# Required action
Beginning with the first line below, please restate each line exactly, down to and including the line containing "destruct (bool_decide (kind".

# Records shown

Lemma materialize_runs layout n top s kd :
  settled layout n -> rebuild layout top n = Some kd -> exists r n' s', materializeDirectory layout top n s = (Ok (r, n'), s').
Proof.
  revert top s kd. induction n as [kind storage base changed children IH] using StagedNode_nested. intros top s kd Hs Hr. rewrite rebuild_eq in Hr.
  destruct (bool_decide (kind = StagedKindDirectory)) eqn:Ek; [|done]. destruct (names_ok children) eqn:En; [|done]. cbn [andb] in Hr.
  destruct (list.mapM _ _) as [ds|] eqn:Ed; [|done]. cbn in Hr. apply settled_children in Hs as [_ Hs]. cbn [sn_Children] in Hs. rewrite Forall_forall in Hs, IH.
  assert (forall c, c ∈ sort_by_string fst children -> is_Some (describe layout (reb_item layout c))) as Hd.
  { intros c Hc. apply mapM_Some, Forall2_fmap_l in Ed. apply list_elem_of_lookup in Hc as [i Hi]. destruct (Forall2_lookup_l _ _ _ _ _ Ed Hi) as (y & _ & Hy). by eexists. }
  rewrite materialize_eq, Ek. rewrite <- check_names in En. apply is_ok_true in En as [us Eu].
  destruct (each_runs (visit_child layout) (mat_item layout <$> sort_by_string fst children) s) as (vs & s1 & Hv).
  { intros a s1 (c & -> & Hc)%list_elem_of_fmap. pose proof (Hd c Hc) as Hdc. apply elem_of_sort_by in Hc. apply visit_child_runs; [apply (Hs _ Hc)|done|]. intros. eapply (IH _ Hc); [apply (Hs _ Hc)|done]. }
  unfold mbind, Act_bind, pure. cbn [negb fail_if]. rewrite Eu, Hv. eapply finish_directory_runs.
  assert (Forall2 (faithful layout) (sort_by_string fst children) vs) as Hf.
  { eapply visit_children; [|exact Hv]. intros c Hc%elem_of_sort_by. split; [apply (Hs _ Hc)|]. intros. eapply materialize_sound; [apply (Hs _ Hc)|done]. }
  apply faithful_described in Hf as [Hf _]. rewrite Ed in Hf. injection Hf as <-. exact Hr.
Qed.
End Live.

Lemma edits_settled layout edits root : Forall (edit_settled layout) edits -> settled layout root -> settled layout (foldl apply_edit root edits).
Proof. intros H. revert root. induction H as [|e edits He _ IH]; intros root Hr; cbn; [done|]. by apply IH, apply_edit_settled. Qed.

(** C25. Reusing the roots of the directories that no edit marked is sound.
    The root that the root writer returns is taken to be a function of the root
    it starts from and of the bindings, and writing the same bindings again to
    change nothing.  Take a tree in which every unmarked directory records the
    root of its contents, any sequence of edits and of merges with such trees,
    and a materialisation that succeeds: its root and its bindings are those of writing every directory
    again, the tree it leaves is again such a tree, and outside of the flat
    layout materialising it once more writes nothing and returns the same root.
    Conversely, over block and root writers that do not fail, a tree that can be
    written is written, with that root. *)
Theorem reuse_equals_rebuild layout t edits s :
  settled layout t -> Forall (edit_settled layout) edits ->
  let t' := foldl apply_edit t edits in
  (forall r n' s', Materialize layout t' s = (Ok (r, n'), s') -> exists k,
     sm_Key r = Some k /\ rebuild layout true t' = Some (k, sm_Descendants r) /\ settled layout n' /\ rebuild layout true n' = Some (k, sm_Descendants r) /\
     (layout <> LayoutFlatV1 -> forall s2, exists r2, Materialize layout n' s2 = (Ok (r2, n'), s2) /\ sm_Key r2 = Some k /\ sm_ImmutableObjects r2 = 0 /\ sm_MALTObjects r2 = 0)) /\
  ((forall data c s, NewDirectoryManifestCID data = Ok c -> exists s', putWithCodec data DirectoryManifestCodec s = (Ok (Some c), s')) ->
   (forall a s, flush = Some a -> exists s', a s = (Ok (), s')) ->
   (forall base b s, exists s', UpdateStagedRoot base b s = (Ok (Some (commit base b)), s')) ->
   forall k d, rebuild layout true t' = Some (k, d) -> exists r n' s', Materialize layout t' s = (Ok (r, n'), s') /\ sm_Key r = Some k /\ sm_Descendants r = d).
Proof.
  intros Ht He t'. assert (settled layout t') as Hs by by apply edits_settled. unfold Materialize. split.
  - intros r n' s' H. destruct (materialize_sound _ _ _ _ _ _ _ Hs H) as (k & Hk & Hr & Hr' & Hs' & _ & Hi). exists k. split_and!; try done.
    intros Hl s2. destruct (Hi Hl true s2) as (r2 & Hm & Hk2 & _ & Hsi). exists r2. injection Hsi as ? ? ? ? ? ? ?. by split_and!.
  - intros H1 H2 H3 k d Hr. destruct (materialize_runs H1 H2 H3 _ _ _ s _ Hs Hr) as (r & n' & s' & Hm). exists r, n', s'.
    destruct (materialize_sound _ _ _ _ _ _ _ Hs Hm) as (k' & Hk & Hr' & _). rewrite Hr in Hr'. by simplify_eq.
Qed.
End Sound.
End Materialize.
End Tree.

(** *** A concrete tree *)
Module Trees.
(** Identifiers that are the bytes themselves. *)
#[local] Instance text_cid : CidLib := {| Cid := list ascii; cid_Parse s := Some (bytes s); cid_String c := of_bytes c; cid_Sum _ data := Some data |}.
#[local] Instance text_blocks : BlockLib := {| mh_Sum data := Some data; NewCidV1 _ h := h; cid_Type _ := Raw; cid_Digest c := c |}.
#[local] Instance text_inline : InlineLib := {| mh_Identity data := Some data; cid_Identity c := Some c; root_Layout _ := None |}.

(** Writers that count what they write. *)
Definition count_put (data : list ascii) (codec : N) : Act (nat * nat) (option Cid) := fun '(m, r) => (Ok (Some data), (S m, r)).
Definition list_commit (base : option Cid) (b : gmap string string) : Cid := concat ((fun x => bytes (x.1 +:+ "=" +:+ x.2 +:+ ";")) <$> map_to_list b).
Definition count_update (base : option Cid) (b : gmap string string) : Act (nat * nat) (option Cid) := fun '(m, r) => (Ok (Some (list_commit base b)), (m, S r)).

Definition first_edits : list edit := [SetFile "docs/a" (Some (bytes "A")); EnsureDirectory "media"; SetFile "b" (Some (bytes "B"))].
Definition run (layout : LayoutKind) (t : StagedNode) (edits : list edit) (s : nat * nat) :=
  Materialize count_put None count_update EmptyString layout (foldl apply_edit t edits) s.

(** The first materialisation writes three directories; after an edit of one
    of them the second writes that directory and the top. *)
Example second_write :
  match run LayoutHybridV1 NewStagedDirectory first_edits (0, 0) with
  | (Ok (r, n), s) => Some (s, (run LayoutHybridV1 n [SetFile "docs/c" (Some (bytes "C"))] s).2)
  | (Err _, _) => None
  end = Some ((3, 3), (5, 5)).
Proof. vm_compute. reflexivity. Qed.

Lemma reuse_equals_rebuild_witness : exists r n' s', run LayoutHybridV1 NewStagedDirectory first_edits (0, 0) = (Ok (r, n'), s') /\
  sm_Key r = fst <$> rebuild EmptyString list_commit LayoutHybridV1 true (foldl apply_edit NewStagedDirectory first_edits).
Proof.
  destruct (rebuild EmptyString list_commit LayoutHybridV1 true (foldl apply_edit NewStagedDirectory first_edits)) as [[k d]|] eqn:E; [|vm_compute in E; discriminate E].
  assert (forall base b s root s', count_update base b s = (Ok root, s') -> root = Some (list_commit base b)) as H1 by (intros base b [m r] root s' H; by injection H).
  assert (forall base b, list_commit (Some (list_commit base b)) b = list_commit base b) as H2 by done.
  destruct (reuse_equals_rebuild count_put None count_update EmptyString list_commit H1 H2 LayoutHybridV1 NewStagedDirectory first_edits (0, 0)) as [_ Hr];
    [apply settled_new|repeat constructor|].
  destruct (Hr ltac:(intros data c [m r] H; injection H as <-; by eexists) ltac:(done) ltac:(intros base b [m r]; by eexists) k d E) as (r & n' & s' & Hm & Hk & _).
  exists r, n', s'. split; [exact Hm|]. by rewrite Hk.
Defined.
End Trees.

# Solved problem
Lemma materialize_runs layout n top s kd :
  settled layout n -> rebuild layout top n = Some kd -> exists r n' s', materializeDirectory layout top n s = (Ok (r, n'), s').
Proof.
  revert top s kd. induction n as [kind storage base changed children IH] using StagedNode_nested. intros top s kd Hs Hr. rewrite rebuild_eq in Hr.
  destruct (bool_decide (kind = StagedKindDirectory)) eqn:Ek; [|done]. destruct (names_ok children) eqn:En; [|done]. cbn [andb] in Hr.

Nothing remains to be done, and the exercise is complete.